A team of physicists from the California State Polytechnic University, Pomona, and a Canadian university is carrying out five quantum physics experiments to determine whether we are living in a computer-simulated virtual reality.
The experiments were designed by Thomas Campbell, a former NASA physicist. They are variations of the double-slit and delayed-choice quantum eraser experiments. The double-slit experiment is one of the most famous experiments in physics. It has puzzled scientists for nearly a century.
It demonstrated that light was a wave and led to the discovery that light can also behave as particles, revealing its quantum nature.
The findings are considered evidence of the possible existence of quantum mechanics. The delayed-choice quantum eraser experiment further explores the wave-like and particle-like behavior of photons.
If the physical world is a simulation, Campbell believes that it acts much like a computer game, where only parts of the world being observed by a “player” are simulated on demand, meaning that what we do not see what does not exist.
It’s like how, in video games, the entire universe can’t be seen and stays off-screen to save computer power. Campbell’s experiments are the first to investigate the link between consciousness and simulation theory.
“To save itself computing work, the system only calculates reality when information becomes available for observation by a player, and to avoid detection by players, it maintains a consistent world, but occasionally, conflicts that are unresolvable lead to VR indicators and discontinuities (such as the wave/particle duality),” wrote the authors.
To figure out whether we are in a real or simulated world, the team must identify when information becomes available to us.

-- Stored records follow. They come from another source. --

(** [a > b]: false as soon as an operand is [NaN]. *)
Definition gtb (a b : num) : bool :=
  match a, b with
  | NaN, _ | _, NaN => false
  | Fin x, Fin y => if Rlt_dec y x then true else false
  | PInf, PInf => false
  | PInf, _ => true
  | _, PInf => false
  | NInf, _ => false
  | Fin _, NInf => true
  end.

(** [a <= b]: false as soon as an operand is [NaN]. *)
Definition le (a b : num) : Prop :=
  match a, b with
  | NaN, _ | _, NaN => False
  | Fin x, Fin y => x <= y
  | NInf, _ => True
  | _, PInf => True
  | _, _ => False
  end.

(** [Math.round]: the nearest integer, halves rounded up.  The argument
    is the exact value: where the code rounds a product that binary64
    has put onto a half, see [Binary64.Math_round]. *)
Definition round (a : num) : num :=
  match a with
  | Fin x => Fin (IZR (Int_part (x + / 2)))
  | other => other
  end.

(** [Math.sin] and [Math.cos] *)
Definition sin (a : num) : num :=
  match a with
  | Fin x => Fin (Rtrigo_def.sin x)
  | _ => NaN
  end.

Definition cos (a : num) : num :=
  match a with
  | Fin x => Fin (Rtrigo_def.cos x)
  | _ => NaN
  end.

(** [Math.acos]: [NaN] outside [[-1, 1]]. *)
Definition acos (a : num) : num :=
  match a with
  | Fin x =>
      if Rle_dec (-1) x then
        if Rle_dec x 1 then Fin (Ratan.acos x) else NaN
      else NaN
  | _ => NaN
  end.

(** A JavaScript number that is an array index. *)
Definition of_nat (n : nat) : num := Fin (INR n).

Definition nonfinite (a : num) : Prop := a = NaN \/ a = PInf \/ a = NInf.

(** [in01 a]: [a] is a finite number of the interval [[0,1]]. *)
Definition in01 (a : num) : Prop := exists r, a = Fin r /\ 0 <= r <= 1.

End Num.

Import Num.

Declare Scope js_scope.
Delimit Scope js_scope with js.
Bind Scope js_scope with num.
Coercion Fin : R >-> num.
Infix "+" := add : js_scope.
Infix "-" := sub : js_scope.
Infix "*" := mul : js_scope.
Infix "/" := div : js_scope.
Infix ">?" := gtb (at level 70, no associativity) : js_scope.
Infix "<=" := le : js_scope.


(** ** Data model *)

(** [THREE.Vector3] with the methods the loop calls. *)
Module Vector3.

Record t : Type := mk { x : num; y : num; z : num }.

(** [new THREE.Vector3()] *)
Definition zero : t := mk 0 0 0.

(** [this.lerp(v, alpha)]: each component moves by
    [(v.c - this.c) * alpha]. *)
Definition lerp (this v : t) (alpha : num) : t :=
  mk (x this + (x v - x this) * alpha)%js
     (y this + (y v - y this) * alpha)%js
     (z this + (z v - z this) * alpha)%js.

End Vector3.

(** [NormalizedLandmark] of the hand detector: finite coordinates. *)
Module Landmark.

Record t : Type := mk { x : R; y : R; z : R }.

End Landmark.

(** The landmarks of one detected hand, [NormalizedLandmark[]]. *)
Definition Hand : Type := list Landmark.t.

(** [enum HandGesture] of [types.ts]. *)
Inductive HandGesture : Type := NONE | GRIP | HOVER | SPLIT.

(** ['SINGLE' | 'DUAL' | 'NONE'] *)
Inductive TrackingMode : Type := SINGLE | DUAL | TM_NONE.

(** [const CONFIG] *)
Module CONFIG.
Definition PARTICLE_COUNT : nat := 1200.
Definition SPHERE_RADIUS : R := 1.5.
Definition SMOOTHING_FACTOR : R := 0.15.
Definition COMPRESSION_FACTOR : R := 0.7.
End CONFIG.

(** ** Fallible pure code

    Reading a property of [undefined] (an array index out of range)
    throws a [TypeError]; in code without side effects the throw is
    [None]. *)

Definition obind {A B : Type} (m : option A) (f : A -> option B) : option B :=
  match m with
  | Some a => f a
  | None => None
  end.

Notation "x <- m ;; k" := (obind m (fun x => k))
  (at level 61, m at next level, right associativity).

(** 2D distance as the source writes it:
    [Math.sqrt(Math.pow(a.x - b.x, 2) + Math.pow(a.y - b.y, 2))]. *)
Definition dist2D (a b : Landmark.t) : num :=
  sqrt (pow2 (Landmark.x a - Landmark.x b) + pow2 (Landmark.y a - Landmark.y b))%js.

(** [calculateGrip] *)
Definition calculateGrip (landmarks : Hand) : option num :=
  wrist <- nth_error landmarks 0 ;;
  t4 <- nth_error landmarks 4 ;;
  t8 <- nth_error landmarks 8 ;;
  t12 <- nth_error landmarks 12 ;;
  t16 <- nth_error landmarks 16 ;;
  t20 <- nth_error landmarks 20 ;;
  let tips := [t4; t8; t12; t16; t20] in
  l9 <- nth_error landmarks 9 ;;
  let scaleBase := dist2D l9 wrist in
  let totalDist :=
    fold_left (fun totalDist tip => (totalDist + dist2D tip wrist)%js) tips (Fin 0) in
  let avgDist := (totalDist / 5)%js in
  let rawGrip := (1 - ((avgDist / scaleBase) - 0.6) / 1.2)%js in
  Some (max 0 (min 1 rawGrip)).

If information is rendered only at the time of observation by an observer, this suggests that we are living in a simulation.

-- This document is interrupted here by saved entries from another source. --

(** * IFRS 9 Expected Credit Loss engine ([src/ecl_engine.py])

    A shallow embedding of the stage classifier, the scenario loss formula,
    the scenario-weighted aggregator and the portfolio processor.

    The engine is written once, over an interface [PyFloat] holding the
    operations the Python code applies to its [float] values.  Two instances
    are given:

    - [exact]    : rational numbers, the real-number reading of the formulas;
    - [binary64] : IEEE 754 double precision with round-to-nearest-even, the
                   arithmetic CPython runs the code on.

    Python exceptions are values of [exn]; a function that may raise returns
    a [result]. *)

From Stdlib Require Import ZArith QArith Qpower Qminmax Qabs Floats List Bool String.
From Stdlib Require Import Permutation Sorted Lia Lqa DecimalString.
From Stdlib Require OrderedTypeEx.
Import ListNotations.

Set Warnings "-inexact-float".

(** ** Exceptions *)

Inductive exn : Type :=
| ZeroDivisionError
| OverflowError
| KeyError (key : string).

Inductive result (A : Type) : Type :=
| Ok (a : A)
| Raise (e : exn).

Arguments Ok {A} a.
Arguments Raise {A} e.

Definition bind {A B : Type} (c : result A) (k : A -> result B) : result B :=
  match c with
  | Ok a => k a
  | Raise e => Raise e
  end.

Declare Scope py_scope.
Delimit Scope py_scope with py.

Notation "x <- c ;; k" := (bind c (fun x => k))
  (at level 61, c at next level, right associativity) : py_scope.

Local Open Scope py_scope.

(** A [for] loop whose body may raise: the state is threaded through the
    items in order, and the first exception ends the loop. *)
Fixpoint for_each {A S : Type} (body : S -> A -> result S) (items : list A) (s : S)
  : result S :=
  match items with
  | [] => Ok s
  | x :: rest => s' <- body s x ;; for_each body rest s'
  end.

(** [range(lo, hi)]. *)
Definition py_range (lo hi : Z) : list Z :=
  map (fun i => (lo + Z.of_nat i)%Z) (seq 0 (Z.to_nat (hi - lo))).

(** [d[key]] on a dict kept as its items in insertion order. *)
Fixpoint getitem {V : Type} (d : list (string * V)) (key : string) : result V :=
  match d with
  | [] => Raise (KeyError key)
  | (k, v) :: rest => if String.eqb k key then Ok v else getitem rest key
  end.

Researchers will follow two strategies to test the theory. First, they must test the moment of rendering. Then, they will try to “force the VR rendering engine to create discontinuities in its rendering” or generate a measurable event within our reality that shows it is simulated.

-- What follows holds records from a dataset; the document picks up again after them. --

(** ** The aggregator: [check_output_contents] *)

Section Aggregator.
Variable gcs : list Write → Z → Stats.
Implicit Types (transform : Transform) (ics ocs lcs : list Collection) (oc : Collection)
  (log : list Write).

Lemma set_status_ok transform metadata status contents log :
  transform !! "transform_metadata" = Some (VDict metadata) →
  set_status transform status contents log
  = (inr (transitioned transform metadata status contents), log).
Proof.
  intros Hm. unfold set_status, set_status_statistics.
  rewrite lookup_insert_ne by done. by rewrite Hm.
Qed.

(** With the guard passed, the function is the chain of conditions
    followed by the writes of the chosen branch. *)
Lemma check_output_contents_branch transform ics oc lcs log :
  more_than_one ics [oc] lcs = false →
  check_output_contents gcs transform ics [oc] lcs log =
    match branch (keys (gcs log (coll_id oc))) with
    | Transition status coll =>
        set_status transform status (gcs log (coll_id oc))
          (log ++ collection_write (coll_id oc) coll)
    | NoTransition => (inr transform, log)
    end.
Proof.
  intros Hone. unfold check_output_contents, branch. rewrite Hone.
  unfold mbind, M_bind, index0, read, update_collection, emit, generate_processing,
    mret, M_ret. cbn [collection_write].
  repeat (case_match; [done|]). case_match; [|done].
  simpl. by rewrite app_nil_r.
Qed.

(** The whole effect of the aggregator on a transform that carries its
    metadata, for a dictionary with keys in any spelling. *)
Lemma check_output_contents_on_keys transform metadata ics oc lcs log :
  more_than_one ics [oc] lcs = false →
  transform !! "transform_metadata" = Some (VDict metadata) →
  dict_wf (gcs log (coll_id oc)) →
  check_output_contents gcs transform ics [oc] lcs log =
    match aggregator_on_keys (list_to_set (keys (gcs log (coll_id oc)))) with
    | Transition status coll =>
        (inr (transitioned transform metadata status (gcs log (coll_id oc))),
         log ++ collection_write (coll_id oc) coll)
    | NoTransition => (inr transform, log)
    end.
Proof.
  intros Hone Hm Hwf. rewrite check_output_contents_branch by done.
  rewrite branch_on_keys by done.
  case_match; [|done]. by apply set_status_ok.
Qed.

Lemma transitioned_status transform metadata status contents :
  transitioned transform metadata status contents !! "status" = Some (VStatus status).
Proof. unfold transitioned. rewrite lookup_insert_ne by done. by rewrite lookup_insert_eq. Qed.

Lemma transitioned_metadata transform metadata status contents :
  transitioned transform metadata status contents !! "transform_metadata"
  = Some (VDict (<["status_statistics" := MStats contents]> metadata)).
Proof. unfold transitioned. by rewrite lookup_insert_eq. Qed.

(** C1.  For a collection whose statistics are a mapping from statuses
    to counts (keys without repetition, all spelled as members or all as
    raw values), the aggregator decides by the exact precedence of
    [aggregator_spec] on the set of distinct statuses present, whatever
    the counts and the order of the keys: on a transition the returned
    transform has the new status and the one write made is the new status
    of the output collection (none for Transforming); with no transition
    the transform is returned as it was and nothing is written. *)
Theorem aggregator_precedence transform metadata ics oc lcs log spell statuses :
  more_than_one ics [oc] lcs = false →
  transform !! "transform_metadata" = Some (VDict metadata) →
  spelling spell →
  NoDup statuses →
  keys (gcs log (coll_id oc)) = spell <$> statuses →
  match aggregator_spec (list_to_set statuses) with
  | Transition status coll =>
      ∃ transform',
        check_output_contents gcs transform ics [oc] lcs log
        = (inr transform', log ++ collection_write (coll_id oc) coll)
        ∧ transform' !! "status" = Some (VStatus status)
  | NoTransition =>
      check_output_contents gcs transform ics [oc] lcs log = (inr transform, log)
  end.
Proof.
  intros Hone Hm Hspell Hnd Hkeys.
  rewrite check_output_contents_branch, Hkeys, (branch_spec spell) by done.
  case_match; [|done].
  eexists. split; [by apply set_status_ok|]. apply transitioned_status.
Qed.


(** C10, as amended.  When no list has more than one collection:
    [fill_new_output_contents] raises [IndexError] if there is no Input
    or no Output collection, and [check_output_contents] raises
    [IndexError] if there is no Output collection; nothing is written. *)
Theorem no_collection_is_an_index_error transform ics ocs lcs log :
  more_than_one ics ocs lcs = false →
  ((ics = [] ∨ ocs = []) →
     fill_new_output_contents transform ics ocs lcs log = (inl IndexError, log))
  ∧ (ocs = [] →
     check_output_contents gcs transform ics ocs lcs log = (inl IndexError, log)).
Proof.
  intros Hone. unfold fill_new_output_contents, check_output_contents.
  rewrite Hone. split.
  - intros [-> | ->]; [done|]. by destruct ics.
  - by intros ->.
Qed.
End Aggregator.

(** ** Loops *)

Section Loops.
Context {A : Type}.
Implicit Types (l : list A) (log : list Write).

Lemma for_each_first_raise l (body : A → M unit) (P : A → Prop)
    `{!∀ x, Decision (P x)} e log :
  (∀ x, x ∈ l → P x → body x log = (inl e, log)) →
  (∀ x, x ∈ l → ¬ P x → body x log = (inr tt, log)) →
  (∃ x, x ∈ l ∧ P x) →
  for_each l body log = (inl e, log).
Proof.
  induction l as [|x l IH]; intros Hraise Hskip [y [Hy HP]].
  - by apply elem_of_nil in Hy.
  - cbn [for_each]. unfold mbind, M_bind.
    destruct (decide (P x)) as [HPx | HPx].
    + rewrite Hraise; [done | left | done].
    + rewrite Hskip; [| left | done].
      apply IH.
      * intros ???. apply Hraise; [by right | done].
      * intros ???. apply Hskip; [by right | done].
      * apply elem_of_cons in Hy as [-> | Hy]; [done | eauto].
Qed.

Lemma for_each_silent l (body : A → M unit) log :
  (∀ x, x ∈ l → body x log = (inr tt, log)) →
  for_each l body log = (inr tt, log).
Proof.
  induction l as [|x l IH]; intros Hbody; [done|].
  cbn [for_each]. unfold mbind, M_bind. rewrite Hbody by left.
  apply IH. intros ??. apply Hbody. by right.
Qed.

Lemma for_fold_invariant {S} (I : S → Prop) l (body : S → A → M S) st log :
  I st →
  (∀ st x, x ∈ l → I st → ∃ st', body st x log = (inr st', log) ∧ I st') →
  ∃ st', for_fold l body st log = (inr st', log) ∧ I st'.
Proof.
  revert st. induction l as [|x l IH]; intros st Hst Hbody; [by exists st|].
  cbn [for_fold]. unfold mbind, M_bind.
  destruct (Hbody st x) as (st1 & -> & Hst1); [left | done |].
  apply IH; [done|]. intros ????. apply Hbody; [by right | done].
Qed.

In one of their simplest experiments, two separate USB drives will collect which-way data and screen data without the experimenter seeing. Based on a coin flip, the USB drives containing the which-way data will be destroyed beyond recovery.
The test will be successful if the flash drives containing screen data show an interference pattern when the corresponding which-way data has been destroyed.
That would mean the simulation rendered reality at the time of observation once the file was opened and not when observed by the observer.
“If all five experiments work as expected, this will challenge the conventional understanding of reality and uncover profound connections between consciousness and the cosmos,” Campbell said.